Mother’s Boy – Kegagalan Identifikasi Oedipus Complex

Anak laki-laki cenderung untuk memiliki kelekatan kepada ibunya. Tetapi apabila kelekatan tersebut berlebihan, si anak justru malah menjadi terlalu bergantung kepada ibunya. Kita menyebutnya sebagai “anak mami” atau istilah baratnya mother[s boy. Penjelasan dari teori perkembangan seksual mengatakan bahwa hal tersebut terjadi sebagai akibat dari ketiadaan akan figur ayah, sehingga membuat si anak tidak mempunyai tokoh identifikasi, dan pada akhirnya kehadiran ibu yang begitu kental dalam kehidupannya (over protective), mengakibatkan si anak teridentifikasi kepada tokoh ibunya. Dalam hal ini proses oedipus complex nya tidak selesai. Hal ini kemudian mengkristal dalam bentuk kepribadian (personality). Pada akhirnya saya berpikir bahwa dalam hal kelekatan, orangtua dalam pola asuhnya kepada anak sebaiknya tertindak secara cukup saja (artinya tidak kurang dan tidak berlebihan pula). Sebagai orangtua bersikap menjadi “enough mother or enough father.”

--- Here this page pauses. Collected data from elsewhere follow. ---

(** * img2excel: the pixel-to-cell colour pipeline of [img2excel.py]

    A shallow embedding of [ColorQuantizer], [ExcelSizeValidator] and of
    [ImageToExcelConverter.conversion_worker] / [color_distance].

    Python integers are [Z], strings are [string], the style cache (a
    [dict], which iterates in insertion order) is an association list, and
    the body of the worker runs in a small state-and-exception monad whose
    state holds the local variables of the worker, the message queue and
    the cells written to the sheet. *)

From Stdlib Require Import ZArith List String Ascii Bool Lia.
Import ListNotations.

Local Open Scope string_scope.
Local Open Scope list_scope.
Local Open Scope Z_scope.

(* ================================================================== *)
(** ** Exceptions and results *)

(** The exceptions the modelled code can raise.  [ExternalError] stands for
    whatever a collaborator (image decoder, workbook writer) raises. *)
Inductive exn : Type :=
| ZeroDivisionError
| ValueError (what : string)
| KeyError (key : string)
| IndexError
| ExternalError (what : string).

Inductive result (A : Type) : Type :=
| Ok (a : A)
| Raise (e : exn).
Arguments Ok {A} a.
Arguments Raise {A} e.

Definition rbind {A B} (m : result A) (k : A -> result B) : result B :=
  match m with
  | Ok a => k a
  | Raise e => Raise e
  end.

Declare Scope result_scope.
Delimit Scope result_scope with res.
Notation "x <- m ;; k" := (rbind m (fun x => k))
  (at level 61, m at next level, right associativity) : result_scope.

(* ================================================================== *)
(** ** ColorQuantizer *)

Definition rgb : Type := (Z * Z * Z)%type.

(** [c >> n] and [c << n] on Python integers: a negative shift count
    raises [ValueError]. *)
Definition py_rshift (c n : Z) : result Z :=
  if n <? 0 then Raise (ValueError "negative shift count")
  else Ok (Z.shiftr c n).

Definition py_lshift (c n : Z) : result Z :=
  if n <? 0 then Raise (ValueError "negative shift count")
  else Ok (Z.shiftl c n).
(** X1.  [escapeIdentifier] loses nothing: the escaped body reads back
    as the input, and two inputs that give the same text, under the same
    flags, are the same input. *)
Theorem X1_escapeIdentifier_injective (s t : string)
    (escapeDollar alwaysQuote : bool) :
  unescapeBody (escapeBody s escapeDollar) = s
  /\ (escapeIdentifier s escapeDollar alwaysQuote
      = escapeIdentifier t escapeDollar alwaysQuote -> s = t).
Proof.
  split; [apply unescape_escape |].
  assert (Hbody : escapeBody s escapeDollar = escapeBody t escapeDollar
                  -> s = t).
  { intros H. rewrite <- (unescape_escape s escapeDollar), H.
    apply unescape_escape. }
  assert (Hquoted : forall a b : string,
            ("'" ++ a ++ "'")%string = ("'" ++ b ++ "'")%string -> a = b).
  { intros a b H. injection H as H. now apply append_inj_l in H. }
  assert (Hmixed : forall a b : string,
            _LEGAL_IDENTIFIER_RE a = true ->
            a <> ("'" ++ b ++ "'")%string).
  { intros a b Ha ->. discriminate Ha. }
  unfold escapeIdentifier. cbv zeta.
  destruct alwaysQuote; simpl orb.
  - intros H. apply Hbody. now apply Hquoted.
  - destruct (_LEGAL_IDENTIFIER_RE (escapeBody s escapeDollar)) eqn:Es,
             (_LEGAL_IDENTIFIER_RE (escapeBody t escapeDollar)) eqn:Et;
      simpl negb; cbv iota; intros H.
    + now apply Hbody.
    + exfalso. exact (Hmixed _ _ Es H).
    + exfalso. exact (Hmixed _ _ Et (eq_sym H)).
    + apply Hbody. now apply Hquoted.
Qed.

Lemma escapeBody_app a b d :
  escapeBody (a ++ b) d = (escapeBody a d ++ escapeBody b d)%string.
Proof.
  induction a as [|c a IH]; [reflexivity |].
  change (String c a ++ b)%string with (String c (a ++ b)%string).
  rewrite !escapeBody_cons, IH. now rewrite append_assoc.
Qed.

Lemma escapeMatch_pair c d :
  keptAsIs d c = false ->
  (if _SINGLE_QUOTE_ESCAPE_STRING_RE c then escapeMatch d c
   else String c EmptyString)
  = String "\" (String (escapedAs c) EmptyString).
Proof.
  unfold keptAsIs. intros K. apply orb_false_iff in K. destruct K as [E K].
  apply negb_false_iff in E. rewrite E. apply escaped_cases in E.
  destruct E as [-> | [-> | [-> | [-> | ->]]]]; destruct d;
    try reflexivity; discriminate K.
Qed.

Lemma escapeMatch_kept c d :
  keptAsIs d c = true ->
  (if _SINGLE_QUOTE_ESCAPE_STRING_RE c then escapeMatch d c
   else String c EmptyString)
  = String c EmptyString.
Proof.
  unfold keptAsIs. intros K.
  destruct (_SINGLE_QUOTE_ESCAPE_STRING_RE c) eqn:E; [| reflexivity].
  simpl in K. apply andb_prop in K. destruct K as [Hd Hf].
  apply Ascii.eqb_eq in Hd. subst c. destruct d; [discriminate |].
  reflexivity.
Qed.

(** X2.  The text of [escapeIdentifier] holds no line feed and no carriage
    return, and its body can stand between single quotes: read left to
    right, every backslash is followed by a character, and a quote, a
    line feed or a carriage return comes only after a backslash.
    Character by character, every quote, backslash, line feed and
    carriage return of the input, and every dollar sign when the dollar
    is escaped, comes out as a backslash and one character ([n] for the
    line feed, [r] for the carriage return, the character itself for the
    others), and every other character comes out as it is.  With
    [alwaysQuote] the text is the body between two single quotes. *)
Theorem X2_escapeIdentifier_closed (input : string)
    (escapeDollar alwaysQuote : bool) :
  allChars (fun c => negb (isLineBreak c))
           (escapeIdentifier input escapeDollar alwaysQuote) = true
  /\ closedLiteralBody (escapeBody input escapeDollar) = true
  /\ escapeIdentifier input escapeDollar true
     = ("'" ++ escapeBody input escapeDollar ++ "'")%string
  /\ (forall before c after,
        input = (before ++ String c after)%string ->
        escapeBody input escapeDollar
        = (escapeBody before escapeDollar
           ++ (if keptAsIs escapeDollar c
               then String c EmptyString
               else String "\" (String (escapedAs c) EmptyString))
           ++ escapeBody after escapeDollar)%string)
  /\ (forall c,
        keptAsIs escapeDollar c = false
        <-> (c = "'"%char \/ c = "\"%char \/ c = LF \/ c = CR
             \/ (c = "$"%char /\ escapeDollar = true))).
Proof.
  split; [| split; [apply escapeBody_closed | split; [reflexivity |]]].
  - unfold escapeIdentifier. cbv zeta.
    destruct (alwaysQuote
              || negb (_LEGAL_IDENTIFIER_RE (escapeBody input escapeDollar))).
    + change ("'" ++ escapeBody input escapeDollar ++ "'")%string
        with (String "'" (escapeBody input escapeDollar ++ "'"))%string.
      cbn [allChars]. rewrite allChars_app, escapeBody_noLineBreak.
      reflexivity.
    + apply escapeBody_noLineBreak.
  - split.
    + intros before c after ->.
      rewrite escapeBody_app, escapeBody_cons. f_equal. f_equal.
      destruct (keptAsIs escapeDollar c) eqn:K.
      * now apply escapeMatch_kept.
      * now apply escapeMatch_pair.
    + intros c. unfold keptAsIs. split.
      * intros K. apply orb_false_iff in K. destruct K as [E K].
        apply negb_false_iff in E. apply escaped_cases in E.
        destruct E as [-> | [-> | [-> | [-> | ->]]]]; auto.
        right. right. right. right. split; [reflexivity |].
        destruct escapeDollar; [reflexivity | discriminate K].
      * intros [-> | [-> | [-> | [-> | [-> ->]]]]];
          try (destruct escapeDollar); reflexivity.
Qed.

Lemma escapeBody_length s d :
  String.length s <= String.length (escapeBody s d).
Proof.
  induction s as [|c s IH]; [simpl; lia |].
  rewrite escapeBody_cons, length_append.
  destruct (_SINGLE_QUOTE_ESCAPE_STRING_RE c) eqn:E; [| simpl; lia].
  apply escaped_cases in E.
  destruct E as [-> | [-> | [-> | [-> | ->]]]]; destruct d; simpl; lia.
Qed.

Lemma escapeBody_kept s d :
  allChars (keptAsIs d) s = true -> escapeBody s d = s.
Proof.
  induction s as [|c s IH]; [reflexivity |].
  simpl allChars. intros H. apply andb_prop in H. destruct H as [Hc Hs].
  rewrite escapeBody_cons, (IH Hs).
  unfold keptAsIs in Hc.
  destruct (_SINGLE_QUOTE_ESCAPE_STRING_RE c) eqn:E; [| reflexivity].
  simpl in Hc. apply andb_prop in Hc. destruct Hc as [Hd Hf].
  apply Ascii.eqb_eq in Hd. subst c. destruct d; [discriminate |].
  reflexivity.
Qed.

Lemma escapeBody_fixed s d :
  escapeBody s d = s -> allChars (keptAsIs d) s = true.
Proof.
  induction s as [|c s IH]; [reflexivity |].
  rewrite escapeBody_cons. intros H.
  assert (Hlen := escapeBody_length s d).
  destruct (keptAsIs d c) eqn:K.
  - simpl. rewrite K. simpl. apply IH.
    unfold keptAsIs in K.
    destruct (_SINGLE_QUOTE_ESCAPE_STRING_RE c) eqn:E.
    + simpl in K. apply andb_prop in K. destruct K as [Hd Hf].
      apply Ascii.eqb_eq in Hd. subst c. destruct d; [discriminate |].
      now injection H.
    + now injection H.
  - exfalso. unfold keptAsIs in K.
    apply orb_false_iff in K. destruct K as [E K].
    apply negb_false_iff in E. rewrite E in H.
    apply (f_equal String.length) in H.
    rewrite length_append in H. simpl String.length at 2 in H.
    apply escaped_cases in E.
    destruct E as [-> | [-> | [-> | [-> | ->]]]]; destruct d;
      simpl in H, K; try discriminate K; lia.
Qed.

Gaya Harajuku, Refleksi Manik?

Harajuku merupakan bentuk dandanan dari mulai ujung rambut sampai kaki yang terlihat menor, heboh, asal-asalan, malah terkesan awut-awutan. Trend ini pertama kali berkembang di negara Jepang dan akhirnya sampai pula ke negara Indonesia pada tahun belakangan ini. Saya berpikir, penampilan harajuku yang dipersembahkan oleh muda-mudi tersebut tak ubahnya seperti pasien-pasien dengan gangguan manik yang acapkali ditemukan di bangsal rumah sakit jiwa, walaupun dalam kadar atau derajat yang masih berskala rendah. Dalam Pedoman Penggolongan dan Diagnosis Gangguan Jiwa di Indonesia III (PPDGJ III) disebutkan bahwa gambaran dari perilaku manik adalah kekhasan dalam suasana perasaan yang meningkat (elasi), percaya diri yang membumbung tinggi dalam pergaulan sosial dengan banyak kegembiraan (euforik). Mereka yang berhaluan harajuku kadang terkesan bangga apabila busana, gaya rambut dan aksesori atau atribut yang menempel di badannya tersebut menjadi terlihat aneh dan beda. Keyakinan diri pribadi tersebut sangat besar untuk menjadi pusat perhatian dan mendapatkan suatu bentuk pengakuan. Imbasnya menciptakan perasaan bangga akan penampilan. Sepertinya, Trend Harajuku yang mulai banyak di ikuti oleh beberapa artis ibukota sekarang ini tidak dapat dilepaskan dari perkembangan modernitas zaman dan kehidupan yang penuh akan stressor menekan dan beban berat secara kompleks. Sehingga pada akhirnya, akumulasi perasaan depresi dalam alam bawah sadar yang kemungkinan banyak dialami oleh pribadi-pribadi tersebut di kota besar (metropilitan) terrefleksikan dalam bentuk gambaran perilaku manik pada alam sadarnya.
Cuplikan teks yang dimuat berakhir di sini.